I have tried complete internet repair and netsh int ip reset in cmd. Nothing seems to work. Please help, I live in a remote area so taking it to a repair shop is out of the question.

Cheers,

Hugh


----------



## etaf (Oct 2, 2003)

can we see an ipconfig /all and a device manager screen shot

you may need to use the removal tool for ESET

*ESET - Windows 8 removal*
http://kb.eset.com/esetkb/index?page=content&id=SOLN3160

list of removal tools
http://kb.eset.com/esetkb/index?page=content&id=SOLN146

http://support.eset.com/kb3527/#removable

* ipconfig /all *

We would like to see the results from an *ipconfig /all* - post back the results in a reply here.
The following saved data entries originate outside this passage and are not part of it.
(* ===== verification/CanvasInv.v ===== *)
(** * The tables of saved maps stay consistent

    What every transaction over the tables of [MapStore] preserves: keys and references, one default
    map, and routes only for the links a map has. *)

From S2P Require Import Prelude GoLib GoText Domain Addresses Runtime CanvasMap MapStore CanvasRepo LinkStore CanvasService.
Open Scope store_scope.

(** ** Reads *)

Lemma elem_of_rows_of {A} (m : UUID) (t : gmap (UUID * UUID) A) x a : (x, a) ∈ rows_of m t ↔ t !! (m, x) = Some a.
Proof.
  unfold rows_of. rewrite (merge_sort_Permutation id_le), list_elem_of_fmap. split.
  - intros ([[m' x'] a'] & [= -> ->] & [Hm Hk]%list_elem_of_filter). cbn in Hm. subst. by apply elem_of_map_to_list in Hk.
  - intros Hk. exists (m, x, a). split; [done|]. apply list_elem_of_filter. split; [done|]. by apply elem_of_map_to_list.
Qed.
Lemma elem_of_ids_of (m : UUID) (s : gset (UUID * UUID)) x : x ∈ ids_of m s ↔ (m, x) ∈ s.
Proof.
  unfold ids_of. rewrite (merge_sort_Permutation Z.le), list_elem_of_fmap. split.
  - intros ([m' x'] & -> & [Hm Hk]%list_elem_of_filter). cbn in *. subst. by apply elem_of_elements in Hk.
  - intros Hk. exists (m, x). split; [done|]. apply list_elem_of_filter. split; [done|]. by apply elem_of_elements.
Qed.
Lemma NoDup_rows_of {A} (m : UUID) (t : gmap (UUID * UUID) A) : NoDup (rows_of m t).*1.
Proof.
  unfold rows_of. rewrite (fmap_Permutation fst _ _ (merge_sort_Permutation id_le _)), <- list_fmap_compose.
  apply NoDup_fmap_2_strong.
  - intros [[m1 x1] a1] [[m2 x2] a2] [E1 H1]%list_elem_of_filter [E2 H2]%list_elem_of_filter. cbn in *. intros ->. subst.
    apply elem_of_map_to_list in H1, H2. congruence.
  - apply NoDup_filter, NoDup_map_to_list.
Qed.
Lemma NoDup_ids_of (m : UUID) (s : gset (UUID * UUID)) : NoDup (ids_of m s).
Proof.
  unfold ids_of. rewrite (merge_sort_Permutation Z.le). apply NoDup_fmap_2_strong.
  - intros [m1 x1] [m2 x2] [E1 _]%list_elem_of_filter [E2 _]%list_elem_of_filter. cbn in *. congruence.
  - apply NoDup_filter, NoDup_elements.
Qed.

Lemma lookup_copied {A} (c : UUID) (l : list (UUID * A)) (t : gmap (UUID * UUID) A) (k : UUID * UUID) :
  NoDup l.*1 → (list_to_map ((λ e, ((c, e.1), e.2)) <$> l) ∪ t) !! k =
  match (if k.1 =? c then snd <$> list_find (λ e, e.1 = k.2) l else None) with Some (_, a) => Some a | None => t !! k end.
Proof.
  intros Hn. rewrite lookup_union. destruct k as [m x]. cbn.
  assert (Hl : (list_to_map ((λ e : UUID * A, ((c, e.1), e.2)) <$> l) : gmap (UUID * UUID) A) !! (m, x) = (if m =? c then (λ r, r.2.2) <$> list_find (λ e, e.1 = x) l else None)).
  { induction l as [|[y a] l IH]; cbn; [by destruct (m =? c)|]. inversion Hn as [|? ? Hy Hl]; subst. specialize (IH Hl).
    destruct (m =? c) eqn:Ec; to_prop; [subst|].
    - destruct (decide (y = x)) as [->|Hne]; [by rewrite lookup_insert_eq|].
      rewrite lookup_insert_ne by congruence. rewrite IH. by destruct (list_find _ l) as [[]|].
    - rewrite lookup_insert_ne by congruence. done. }
  rewrite Hl. destruct (m =? c); [|cbn; by rewrite (left_id_L None _)].
  destruct (list_find _ l) as [[i [y a]]|]; cbn; [|by rewrite (left_id_L None _)]. by destruct (t !! (m, x)).
Qed.

Lemma lookup_copy_rows {A} (s c : UUID) (t : gmap (UUID * UUID) A) (m x : UUID) :
  copy_rows s c t !! (m, x) = if m =? c then (match t !! (s, x) with Some a => Some a | None => t !! (m, x) end) else t !! (m, x).
Proof.
  unfold copy_rows. rewrite lookup_copied by apply NoDup_rows_of. cbn. destruct (m =? c) eqn:Ec; [|done].
  destruct (list_find (λ e, e.1 = x) (rows_of s t)) as [[i [y a]]|] eqn:Ef; cbn.
  - apply list_find_Some in Ef as (Hi & Hy & _). cbn in Hy. subst y. apply list_elem_of_lookup_2, elem_of_rows_of in Hi. by rewrite Hi.
  - destruct (t !! (s, x)) as [a|] eqn:Ea; [|done]. apply elem_of_rows_of in Ea. apply list_find_None in Ef. rewrite Forall_forall in Ef. by destruct (Ef _ Ea).
Qed.
Lemma elem_of_copy_ids (s c : UUID) (t : gset (UUID * UUID)) (m x : UUID) : (m, x) ∈ copy_ids s c t ↔ m = c ∧ (s, x) ∈ t ∨ (m, x) ∈ t.
Proof.
  unfold copy_ids. rewrite elem_of_union, elem_of_list_to_set, list_elem_of_fmap. setoid_rewrite elem_of_ids_of. naive_solver.
Qed.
If you cannot access the internet with this PC, then you will need to paste the results into something like notepad and then copy onto a machine that can access the internet and post the results in a reply here.
Save the file to a USB flash drive or other removable media. Plug it into the working computer with internet access and copy the file and paste here.

If you do not have another PC - do you have a phone connected to the internet - can you photograph the result and post the image in a reply 
Note: you will see entries named *Tunnel adapter Teredo Tunneling Pseudo-Interface:* we dont need to see that information - JUST the information above those entries

For Windows 8 or Windows 10
To open a Cmd Prompt or an Administrator Cmd prompt from the Desktop. 
http://www.bleepingcomputer.com/tutorials/open-an-elevated-command-prompt-in-windows-8/
Use Win + X and choose Command Prompt or Command Prompt (Admin) from the list.​
(A new dialogue box - black with white font, will appear on screen ):[/indent]

In the command prompt window that opens, type the following command:

_Note that there is a space before the /ALL, but there is *NOT* a space after the / in the following command._

* ipconfig /all > network.txt & network.txt *​
It will export the results into notepad and then automatically open the notepad and display on your screen.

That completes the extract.